(* ===== verification/ThPool.v ===== *)
(** * The thread pool ([polylib/src/thpool.c])

    The job queue is modelled on a heap of job records, as the code links them;
    the pool is a transition system in which every critical section (the code
    between locking and unlocking a mutex) is one step of one thread; the post of
    the semaphore belongs to the critical section of the queue that contains it.
    A job is run and freed in one step.  The caller of [thpool_wait] keeps [thcount_lock] while it looks at the queue and the
    counter, which takes two steps.

    [pthread_cond_signal] wakes at least one sleeping thread; which ones is an
    argument of the step.  [p_added], [p_started] and [p_done] record the jobs
    handed to the pool, taken by a thread and finished. *)

From S2P Require Import Prelude.

#[local] Open Scope Z_scope.

Module ThPool.

Section model.
Context {J : Type}.

(** ** The job queue *)

(** [struct job]; the function and its argument are one value. *)
Record job := Job {
  j_prev : Z;
  j_fn : J
}.

(** [struct jobqueue] with the value of its semaphore; pointers are addresses, 0
    is NULL. *)
Record jobqueue := JobQueue {
  q_front : Z;
  q_rear : Z;
  q_len : Z;            (* int *)
  q_v : Z               (* has_jobs->v *)
}.

#[export] Instance jobqueue_copy : Copy jobqueue := fun q =>
  JobQueue (q_front q) (q_rear q) (q_len q) (q_v q).

Abbreviation heap := (gmap Z job).

Definition jobqueue_init : jobqueue := JobQueue 0 0 0 0.

Definition jobqueue_push (newjob : Z) (h : heap) (q : jobqueue)
    : option (heap * jobqueue) :=
  j ← h !! newjob;
  let h := <[newjob := Job 0 (j_fn j)]> h in
  '(h, q) ← (if q_len q =? 0
             then Some (h, q <| q_front := newjob |> <| q_rear := newjob |>)
             else r ← h !! q_rear q;
                  Some (<[q_rear q := Job newjob (j_fn r)]> h,
                        q <| q_rear := newjob |>));
  Some (h, q <| q_len := s32 (q_len q + 1) |> <| q_v := 1 |>).

(** [jobqueue_pull], with whether it posts the semaphore. *)
Definition jobqueue_pull (h : heap) (q : jobqueue) : option (Z * bool * jobqueue) :=
  let job_p := q_front q in
  if q_len q =? 0 then Some (job_p, false, q)
  else if q_len q =? 1
  then Some (job_p, false, q <| q_front := 0 |> <| q_rear := 0 |> <| q_len := 0 |>)
  else j ← h !! job_p;
       Some (job_p, true, q <| q_front := j_prev j |> <| q_len := s32 (q_len q - 1) |>
                            <| q_v := 1 |>).

(** [jobqueue_clear], one iteration of its loop per waiting job. *)
Fixpoint clear_loop (fuel : nat) (h : heap) (q : jobqueue) : option (heap * jobqueue) :=
  if q_len q =? 0 then Some (h, q)
  else match fuel with
       | O => None
       | S fuel => '(job_p, _, q) ← jobqueue_pull h q; clear_loop fuel (delete job_p h) q
       end.

Definition jobqueue_clear (h : heap) (q : jobqueue) : option (heap * jobqueue) :=
  '(h, q) ← clear_loop (Z.to_nat (q_len q)) h q;
  Some (h, q <| q_front := 0 |> <| q_rear := 0 |> <| q_v := 0 |> <| q_len := 0 |>).

(** ** The pool *)

(** Where a thread is in [thread_do]. *)
Inductive pc :=
  | Starting            (* before it counts itself as alive *)
  | AtLoop              (* at the loop condition *)
  | Trying              (* in bsem_wait, about to look at the value *)
  | Sleeping            (* in bsem_wait, on the condition variable *)
  | Got                 (* past bsem_wait *)
  | Pulling             (* counted as working *)
  | Running (job_p : Z)
  | Finishing           (* job done and freed *)
  | Leaving             (* out of the loop *)
  | Exited.

#[export] Instance pc_eq_dec : EqDecision pc.
Proof. solve_decision. Defined.

(** Where the caller of [thpool_wait] is; [before] are the jobs added when it was
    called. *)
Inductive wpc :=
  | WOut
  | WTry (before : list J)      (* about to lock and look at the queue *)
  | WLocked (before : list J)   (* holding thcount_lock, the queue was empty *)
  | WSleep (before : list J).   (* on the condition variable *)

Record pool := Pool {
  p_heap : heap;
  p_queue : jobqueue;
  p_threads : list pc;
  p_alive : Z;                  (* int num_threads_alive *)
  p_working : Z;                (* int num_threads_working *)
  p_keepalive : bool;
  p_waiter : wpc;
  p_added : list J;
  p_started : list J;
  p_done : list J
}.

#[export] Instance pool_copy : Copy pool := fun s =>
  Pool (p_heap s) (p_queue s) (p_threads s) (p_alive s) (p_working s) (p_keepalive s)
    (p_waiter s) (p_added s) (p_started s) (p_done s).

Definition set_pc (i : nat) (t : pc) (s : pool) : pool :=
  s <| p_threads := <[i := t]> (p_threads s) |>.

(** [pthread_cond_signal] on the semaphore, waking the sleepers among [w]. *)
Definition wake (w : list nat) (ts : list pc) : list pc :=
  imap (fun i t => if bool_decide (t = Sleeping /\ i ∈ w) then Trying else t) ts.

Definition signal_ok (w : list nat) (ts : list pc) : bool :=
  bool_decide (Sleeping ∉ ts) || bool_decide (wake w ts <> ts).

Definition signal (w : list nat) (s : pool) : option pool :=
  if signal_ok w (p_threads s)
  then Some (s <| p_threads := wake w (p_threads s) |>) else None.

(** [thcount_lock] is held across steps by the waiter only. *)
Definition locked (s : pool) : bool :=
  match p_waiter s with WLocked _ => true | _ => false end.

(** [pthread_cond_broadcast(&threads_all_idle)] *)
Definition broadcast_idle (w : wpc) : wpc :=
  match w with WSleep before => WTry before | _ => w end.

(** One step of thread [i] in [thread_do]; [w] are the threads woken in case it
    posts the semaphore.  [None]: the thread cannot move. *)
Definition thread_step (i : nat) (w : list nat) (s : pool) : option pool :=
  t ← p_threads s !! i;
  match t with
  | Starting =>
      if locked s then None
      else Some (set_pc i AtLoop (s <| p_alive := s32 (p_alive s + 1) |>))
  | AtLoop => Some (set_pc i (if p_keepalive s then Trying else Leaving) s)
  | Trying =>
      if q_v (p_queue s) =? 1
      then Some (set_pc i Got (s <| p_queue := p_queue s <| q_v := 0 |> |>))
      else Some (set_pc i Sleeping s)
  | Sleeping => None
  | Got =>
      if p_keepalive s then
        if locked s then None
        else Some (set_pc i Pulling (s <| p_working := s32 (p_working s + 1) |>))
      else Some (set_pc i AtLoop s)
  | Pulling =>
      '(job_p, posted, q) ← jobqueue_pull (p_heap s) (p_queue s);
      let s := s <| p_queue := q |> in
      s ← (if job_p =? 0 then Some (set_pc i Finishing s)
           else j ← p_heap s !! job_p;
                Some (set_pc i (Running job_p)
                        (s <| p_started := p_started s ++ [j_fn j] |>)));
      if (posted : bool) then signal w s else Some s
  | Running job_p =>
      j ← p_heap s !! job_p;
      Some (set_pc i Finishing
              (s <| p_heap := delete job_p (p_heap s) |>
                 <| p_done := p_done s ++ [j_fn j] |>))
  | Finishing =>
      if locked s then None
      else
        let working := s32 (p_working s - 1) in
        Some (set_pc i AtLoop
                (s <| p_working := working |>
                   <| p_waiter := if working =? 0 then broadcast_idle (p_waiter s)
                                  else p_waiter s |>))
  | Leaving =>
      if locked s then None
      else Some (set_pc i Exited (s <| p_alive := s32 (p_alive s - 1) |>))
  | Exited => None
  end.

(** One step of the caller of [thpool_wait]. *)
Definition thpool_wait_step (s : pool) : option pool :=
  match p_waiter s with
  | WTry before =>
      Some (s <| p_waiter := if q_len (p_queue s) =? 0 then WLocked before
                             else WSleep before |>)
  | WLocked before =>
      Some (s <| p_waiter := if p_working s =? 0 then WOut else WSleep before |>)
  | _ => None
  end.

(** [thpool_wait] is called. *)
Definition thpool_wait_call (s : pool) : option pool :=
  match p_waiter s with
  | WOut => Some (s <| p_waiter := WTry (p_added s) |>)
  | _ => None
  end.

(** [thpool_add_work], the new job being allocated at [newjob]; 0 is a failed
    allocation. *)
Definition thpool_add_work (newjob : Z) (fn : J) (w : list nat) (s : pool)
    : option (Z * pool) :=
  if newjob =? 0 then Some (-1, s)
  else
    '(h, q) ← jobqueue_push newjob (<[newjob := Job 0 fn]> (p_heap s)) (p_queue s);
    s ← signal w (s <| p_heap := h |> <| p_queue := q |>
                    <| p_added := p_added s ++ [fn] |>);
    Some (0, s).

(** [thpool_destroy]: the end of the loops is announced, then the semaphore is
    posted to all threads until none is alive. *)
Definition destroy_begin (s : pool) : pool := s <| p_keepalive := false |>.

Definition bsem_post_all (s : pool) : pool :=
  s <| p_queue := p_queue s <| q_v := 1 |> |>
    <| p_threads := (fun t => if bool_decide (t = Sleeping) then Trying else t) <$>
                      p_threads s |>.

(** [thpool_init], before the new threads run. *)
Definition thpool_init (num_threads : Z) : pool :=
  Pool ∅ jobqueue_init (replicate (Z.to_nat num_threads) Starting) 0 0 true WOut [] [] [].

(** ** Histories *)

(** Steps of the pool itself. *)
Inductive istep : pool -> pool -> Prop :=
  | step_thread i w s s' : thread_step i w s = Some s' -> istep s s'
  | step_wait s s' : thpool_wait_step s = Some s' -> istep s s'.

(** Everything that may happen: the pool's own steps, calls of its users, with
    fewer than [2 ^ 31 - 1] jobs waiting, and spurious wake-ups. *)
Inductive step : pool -> pool -> Prop :=
  | step_internal s s' : istep s s' -> step s s'
  | step_add newjob fn w s r s' :
      p_heap s !! newjob = None -> q_len (p_queue s) < 2 ^ 31 - 1 ->
      thpool_add_work newjob fn w s = Some (r, s') -> step s s'
  | step_call s s' : thpool_wait_call s = Some s' -> step s s'
  | step_destroy s : step s (destroy_begin s)
  | step_post_all s : step s (bsem_post_all s)
  | step_spurious w s : step s (s <| p_threads := wake w (p_threads s) |>)
  | step_spurious_idle s : step s (s <| p_waiter := broadcast_idle (p_waiter s) |>).

Definition reachable (num_threads : Z) (s : pool) : Prop :=
  rtc step (thpool_init num_threads) s.

End model.

Arguments job J : clear implicits.
Arguments wpc J : clear implicits.
Arguments pool J : clear implicits.

End ThPool.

WHAT THE TASK ASKS: Among the entries above, copy exactly only the lines starting with the one containing "JobQueue (q_front q)" and going through the one containing "(q_len q)) h q;", both ends included.

ANSWER AREA:
  JobQueue (q_front q) (q_rear q) (q_len q) (q_v q).

Abbreviation heap := (gmap Z job).

Definition jobqueue_init : jobqueue := JobQueue 0 0 0 0.

Definition jobqueue_push (newjob : Z) (h : heap) (q : jobqueue)
    : option (heap * jobqueue) :=
  j ← h !! newjob;
  let h := <[newjob := Job 0 (j_fn j)]> h in
  '(h, q) ← (if q_len q =? 0
             then Some (h, q <| q_front := newjob |> <| q_rear := newjob |>)
             else r ← h !! q_rear q;
                  Some (<[q_rear q := Job newjob (j_fn r)]> h,
                        q <| q_rear := newjob |>));
  Some (h, q <| q_len := s32 (q_len q + 1) |> <| q_v := 1 |>).

(** [jobqueue_pull], with whether it posts the semaphore. *)
Definition jobqueue_pull (h : heap) (q : jobqueue) : option (Z * bool * jobqueue) :=
  let job_p := q_front q in
  if q_len q =? 0 then Some (job_p, false, q)
  else if q_len q =? 1
  then Some (job_p, false, q <| q_front := 0 |> <| q_rear := 0 |> <| q_len := 0 |>)
  else j ← h !! job_p;
       Some (job_p, true, q <| q_front := j_prev j |> <| q_len := s32 (q_len q - 1) |>
                            <| q_v := 1 |>).

(** [jobqueue_clear], one iteration of its loop per waiting job. *)
Fixpoint clear_loop (fuel : nat) (h : heap) (q : jobqueue) : option (heap * jobqueue) :=
  if q_len q =? 0 then Some (h, q)
  else match fuel with
       | O => None
       | S fuel => '(job_p, _, q) ← jobqueue_pull h q; clear_loop fuel (delete job_p h) q
       end.

Definition jobqueue_clear (h : heap) (q : jobqueue) : option (heap * jobqueue) :=
  '(h, q) ← clear_loop (Z.to_nat (q_len q)) h q;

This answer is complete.